**Requirement:**
Collect every line in the records below that contains the word "prefix".

**Records shown:**
☆ ☆ ☆ ☆
(* ===== verification/BcdTracer.v ===== *)
(** * Running the tracer (src/external/bcd/bcd-amalgamated.c)

    [bcd_backtrace_thread] and [bcd_backtrace_process] put the command line of the tracer
    together in an array of 32 pointers; [bcd_execve] starts the tracer, waits for a
    signal and cleans up. The array is a list of 32 slots with checked stores, so a store
    behind it is [None], undefined behaviour. The kernel is an environment that answers
    [vfork], [sigtimedwait] and [waitpid]; the fuel of the waiting loop counts its rounds.
    The build with [BCD_HAS_SIGTIMEDWAIT] is modelled. *)

From stdpp Require Import pretty.
From S2P Require Import Prelude.
From S2P Require Import Memory.
From S2P Require Import BcdMeta.
From S2P Require Waitpid.

(** ** Data *)

(** An element of [argv]: not written yet, null, a pointer into the configuration, or a
    pointer to an allocation. *)
Inductive slot :=
| Unset
| Null
| Static (s : list byte)
| Heap (s : list byte).

Definition argv_start : list slot := replicate (Z.to_nat BCD_ARGC_LIMIT) Unset.

(** The fields of [bcd_config] the tracer needs, and [bcd_target_process]. *)
Record invoke := Invoke {
  path : list byte; tp : option (list byte); kp : option (list byte);
  separator : byte; ks : byte;
  request_handler : option (Z -> Z);
  target_process : list byte
}.

(** Which allocations succeed. *)
Record allocations := Allocations {
  path_alloc : bool; arg_alloc : nat -> bool; tp_alloc : bool; kv_alloc : nat -> bool
}.

Definition all_succeed : allocations := Allocations true (fun _ => true) true (fun _ => true).

Definition decimal (z : Z) : list byte := bytes_of (pretty (Z.to_N z)).

(** The conversion [%d]. *)
Definition signed (z : Z) : list byte := if decide (z < 0) then bytes_of "-" ++ decimal (- z) else decimal z.

(** What the handler of a program without its own prints for a report; [pid] is the traced process. *)
Definition bcd_error_handler_default (event : bcd_event) (pid tid : Z) (message : string) (code : Z) : list byte :=
  bytes_of "[" ++ signed (bcd_event_value event) ++ bytes_of "] process(" ++ decimal (u64 pid) ++ bytes_of ")/thread(" ++
  decimal (u64 tid) ++ bytes_of "): " ++ bytes_of message ++ bytes_of ": " ++ signed code ++ [Init.Byte.x0a].

Example error_line : bcd_error_handler_default BCD_EVENT_TRACE 10 7 "tracer time out" (-1) =
  bytes_of "[1] process(10)/thread(7): tracer time out: -1" ++ [Init.Byte.x0a].
Proof. by vm_compute. Qed.

(** ** The command line *)

Definition set_slot (argv : list slot) (i : Z) (x : slot) : option (list slot) :=
  if decide (0 <= i < zlen argv) then Some (<[Z.to_nat i := x]> argv) else None.

Fixpoint set_slots (argv : list slot) (i : Z) (l : list (list byte)) : option (list slot) :=
  match l with
  | [] => Some argv
  | s :: l => argv ← set_slot argv i (Heap s); set_slots argv (i + 1) l
  end.

(** The elements a failing getter has touched are in the array. *)
Definition touch (argv : list slot) (i touched : Z) : option unit :=
  if decide (i + touched <= zlen argv) then Some tt else None.

(** What the preparation ends in: an error that has been reported, or the array with the
    index of the first string [bcd_execve] is to free. *)
Inductive prepared :=
| Refused (g : metadata)
| Prepared (argv : list slot) (fr : Z).

Definition refuse (tid : Z) (message : string) (g : metadata) : prepared :=
  Refused (bcd_error BCD_EVENT_TRACE tid message 0 g).2.

Section Prepare.
Context (cf : invoke) (al : allocations).

(** [session] is the thread of the session, [None] a null pointer. *)
Definition session_tid (session : option Z) : Z := default 0 session.

Definition bcd_request_handler (tid : Z) (session : option Z) (g : metadata) :
    option (Z * metadata) :=
  tid ← (if decide (tid = 0) then session else Some tid);
  match request_handler cf with
  | Some handler =>
      if decide (handler tid = -1) then
        Some (bcd_error BCD_EVENT_TRACE (session_tid session)
                "request handler intercepted event" 0 g)
      else Some (0, g)
  | None => Some (0, g)
  end.

(** The arguments of the client and the process identifier, from element [delta] on. *)
Definition add_args (tid : Z) (g : metadata) (argv : list slot) (delta : Z) :
    option (prepared + list slot * Z) :=
  match bcd_arg_get (arg_alloc al) (BCD_ARGC_LIMIT - 2) g with
  | Failed message touched =>
      _ ← touch argv delta touched;
      Some (inl (refuse tid message g))
  | Strings l =>
      argv ← set_slots argv delta l;
      argv ← set_slot argv (delta + zlen l) (Static (target_process cf));
      Some (inr (argv, delta + zlen l + 1))
  end.

(** The key-value pairs and the null pointer. *)
Definition add_kvs (tid : Z) (g : metadata) (argv : list slot) (delta fr : Z) : option prepared :=
  r ← bcd_kv_get (kv_alloc al) (u64 (BCD_ARGC_LIMIT - (delta + 1))) (separator cf) (ks cf) (kp cf) g;
  match r with
  | Failed message touched =>
      _ ← touch argv delta touched;
      Some (refuse tid message g)
  | Strings l =>
      argv ← set_slots argv delta l;
      argv ← set_slot argv (delta + zlen l) Null;
      Some (Prepared argv fr)
  end.

(** [bcd_backtrace_thread] up to the call of [bcd_execve]. *)
Definition thread_argv (tid : Z) (g : metadata) : option prepared :=
  argv ← set_slot argv_start 0 (Static (path cf));
  added ← add_args tid g argv 1;
  match added with
  | inl refused => Some refused
  | inr (argv, delta) =>
      match tp cf with
      | None => add_kvs tid g argv delta delta
      | Some prefix =>
          if tp_alloc al then
            argv ← set_slot argv delta (Heap (prefix ++ decimal (u64 tid)));
            add_kvs tid g argv (delta + 1) delta
          else Some (refuse tid "failed to construct tracer string" g)
      end
  end.

(** [bcd_backtrace_process] up to the call of [bcd_execve]. *)
Definition process_argv (tid : Z) (g : metadata) : option prepared :=
  argv ← set_slot argv_start 0 (if path_alloc al then Heap (path cf) else Null);
  added ← add_args tid g argv 1;
  match added with
  | inl refused => Some refused
  | inr (argv, delta) => add_kvs tid g argv delta delta
  end.

End Prepare.

(** ** Waiting for the tracer *)

Definition SIGKILL : Z := 9.
Definition SIGALRM : Z := 14.
Definition SIGTERM : Z := 15.
Definition SIGCHLD : Z := 17.

(** The flags the three signal handlers set. *)
Record fired := Fired { sigterm_fired : bool; sigchld_fired : bool; sigalrm_fired : bool }.

Definition handle_sigalrm (f : fired) : fired := Fired (sigterm_fired f) (sigchld_fired f) true.
Definition handle_sigchld (f : fired) : fired := Fired (sigterm_fired f) true (sigalrm_fired f).
Definition handle_sigterm (f : fired) : fired := Fired true (sigchld_fired f) (sigalrm_fired f).

(** The handler [bcd_execve] has installed for a signal. *)
Definition handle_signal (f : fired) (sig : Z) : fired :=
  if decide (sig = SIGALRM) then handle_sigalrm f
  else if decide (sig = SIGCHLD) then handle_sigchld f
  else if decide (sig = SIGTERM) then handle_sigterm f
  else f.

Definition signal_check (f : fired) : option (Z * fired) :=
  if sigterm_fired f then Some (SIGTERM, Fired false (sigchld_fired f) (sigalrm_fired f))
  else if sigchld_fired f then Some (SIGCHLD, Fired (sigterm_fired f) false (sigalrm_fired f))
  else if sigalrm_fired f then Some (SIGALRM, Fired (sigterm_fired f) (sigchld_fired f) false)
  else None.

(** [vfork]: the pid or [errno], and the signals that arrive before all of them are
    blocked; [sigtimedwait]: a signal, or -1 after a second or an interruption;
    [waitpid] with [WNOHANG]: [inl errno], or the pid and status, [None] for the answer 0. *)
Record kernel := Kernel {
  kstate : Type;
  vfork : kstate -> Z + Z * list Z;
  sigtimedwait : kstate -> Z * kstate;
  waitpid_nohang : kstate -> (Z + option Z) * kstate
}.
☆ ☆ ☆ ☆
**Response to this task:**
      | Some prefix =>
            argv ← set_slot argv delta (Heap (prefix ++ decimal (u64 tid)));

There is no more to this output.